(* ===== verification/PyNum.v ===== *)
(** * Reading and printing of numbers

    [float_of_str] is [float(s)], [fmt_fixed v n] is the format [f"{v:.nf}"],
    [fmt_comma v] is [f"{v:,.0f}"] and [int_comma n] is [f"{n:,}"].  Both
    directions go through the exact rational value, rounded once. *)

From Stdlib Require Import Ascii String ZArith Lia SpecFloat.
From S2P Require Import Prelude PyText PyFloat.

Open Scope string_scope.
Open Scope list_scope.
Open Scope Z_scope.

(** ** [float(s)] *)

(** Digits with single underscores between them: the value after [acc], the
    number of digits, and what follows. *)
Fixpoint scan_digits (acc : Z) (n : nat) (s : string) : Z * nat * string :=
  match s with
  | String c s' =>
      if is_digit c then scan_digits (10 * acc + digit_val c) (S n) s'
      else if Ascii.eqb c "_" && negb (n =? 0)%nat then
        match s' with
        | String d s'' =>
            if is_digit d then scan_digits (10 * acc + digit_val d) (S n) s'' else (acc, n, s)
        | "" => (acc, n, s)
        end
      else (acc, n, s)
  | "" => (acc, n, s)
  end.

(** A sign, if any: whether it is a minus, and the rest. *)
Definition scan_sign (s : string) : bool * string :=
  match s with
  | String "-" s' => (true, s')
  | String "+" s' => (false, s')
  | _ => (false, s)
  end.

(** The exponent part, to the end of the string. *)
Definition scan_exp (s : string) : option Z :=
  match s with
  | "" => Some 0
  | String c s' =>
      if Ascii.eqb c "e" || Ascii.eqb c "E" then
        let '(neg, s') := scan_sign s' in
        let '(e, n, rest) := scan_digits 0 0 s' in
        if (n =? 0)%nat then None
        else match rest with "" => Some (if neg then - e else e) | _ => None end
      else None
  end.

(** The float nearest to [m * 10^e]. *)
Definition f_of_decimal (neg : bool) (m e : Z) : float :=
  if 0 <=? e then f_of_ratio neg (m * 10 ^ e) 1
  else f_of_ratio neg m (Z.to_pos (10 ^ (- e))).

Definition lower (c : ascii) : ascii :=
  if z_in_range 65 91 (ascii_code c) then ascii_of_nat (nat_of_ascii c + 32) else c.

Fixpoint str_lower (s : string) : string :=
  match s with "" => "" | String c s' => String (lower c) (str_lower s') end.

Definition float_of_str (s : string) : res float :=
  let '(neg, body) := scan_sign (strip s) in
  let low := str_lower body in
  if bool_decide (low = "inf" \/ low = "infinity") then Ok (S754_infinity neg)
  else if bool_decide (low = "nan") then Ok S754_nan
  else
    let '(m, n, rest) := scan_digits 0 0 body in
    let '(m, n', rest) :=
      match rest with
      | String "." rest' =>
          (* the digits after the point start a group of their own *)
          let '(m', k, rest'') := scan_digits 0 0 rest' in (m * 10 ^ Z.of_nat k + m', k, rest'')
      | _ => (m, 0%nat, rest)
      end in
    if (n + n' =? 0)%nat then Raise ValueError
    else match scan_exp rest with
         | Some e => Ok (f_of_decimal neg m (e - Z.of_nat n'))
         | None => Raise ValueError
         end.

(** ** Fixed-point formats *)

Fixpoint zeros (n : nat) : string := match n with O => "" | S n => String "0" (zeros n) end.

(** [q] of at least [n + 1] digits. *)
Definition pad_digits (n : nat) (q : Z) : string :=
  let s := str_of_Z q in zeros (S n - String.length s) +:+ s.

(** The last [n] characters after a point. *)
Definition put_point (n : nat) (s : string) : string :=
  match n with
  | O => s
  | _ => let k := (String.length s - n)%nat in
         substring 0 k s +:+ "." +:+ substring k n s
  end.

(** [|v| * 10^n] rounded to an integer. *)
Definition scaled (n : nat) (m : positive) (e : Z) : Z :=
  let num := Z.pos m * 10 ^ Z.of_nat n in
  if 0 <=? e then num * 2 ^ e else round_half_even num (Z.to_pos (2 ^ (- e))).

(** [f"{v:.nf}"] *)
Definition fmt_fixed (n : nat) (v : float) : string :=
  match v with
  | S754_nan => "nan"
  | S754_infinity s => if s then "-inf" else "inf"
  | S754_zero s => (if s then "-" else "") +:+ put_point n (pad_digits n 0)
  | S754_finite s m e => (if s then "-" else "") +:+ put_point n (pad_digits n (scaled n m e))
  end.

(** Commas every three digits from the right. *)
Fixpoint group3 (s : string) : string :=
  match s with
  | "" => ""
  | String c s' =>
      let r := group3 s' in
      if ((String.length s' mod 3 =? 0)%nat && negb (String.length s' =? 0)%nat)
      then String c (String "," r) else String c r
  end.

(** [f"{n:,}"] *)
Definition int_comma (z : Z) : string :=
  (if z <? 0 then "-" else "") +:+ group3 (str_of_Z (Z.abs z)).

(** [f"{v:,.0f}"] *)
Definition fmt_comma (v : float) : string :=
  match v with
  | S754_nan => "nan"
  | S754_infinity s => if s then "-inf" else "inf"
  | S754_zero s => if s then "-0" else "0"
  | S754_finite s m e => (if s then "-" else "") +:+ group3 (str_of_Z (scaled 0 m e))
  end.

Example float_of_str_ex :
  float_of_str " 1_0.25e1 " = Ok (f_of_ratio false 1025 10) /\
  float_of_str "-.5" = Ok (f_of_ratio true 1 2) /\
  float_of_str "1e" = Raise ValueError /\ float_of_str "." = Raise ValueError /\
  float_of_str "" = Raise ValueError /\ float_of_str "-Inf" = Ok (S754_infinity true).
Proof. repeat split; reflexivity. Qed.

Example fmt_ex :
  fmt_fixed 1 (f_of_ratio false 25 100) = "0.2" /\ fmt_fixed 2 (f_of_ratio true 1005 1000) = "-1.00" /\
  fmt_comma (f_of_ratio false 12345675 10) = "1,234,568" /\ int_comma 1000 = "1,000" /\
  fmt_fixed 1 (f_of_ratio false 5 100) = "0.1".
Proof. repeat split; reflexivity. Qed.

════════════════════

Problem statement: Give back the records word for word. Start at the first line, end at the line containing "Fixpoint scan_digits (acc", and include both.

Reply:
(* ===== verification/PyNum.v ===== *)
(** * Reading and printing of numbers

    [float_of_str] is [float(s)], [fmt_fixed v n] is the format [f"{v:.nf}"],
    [fmt_comma v] is [f"{v:,.0f}"] and [int_comma n] is [f"{n:,}"].  Both
    directions go through the exact rational value, rounded once. *)

From Stdlib Require Import Ascii String ZArith Lia SpecFloat.
From S2P Require Import Prelude PyText PyFloat.

Open Scope string_scope.
Open Scope list_scope.
Open Scope Z_scope.

(** ** [float(s)] *)

(** Digits with single underscores between them: the value after [acc], the
    number of digits, and what follows. *)
Fixpoint scan_digits (acc : Z) (n : nat) (s : string) : Z * nat * string :=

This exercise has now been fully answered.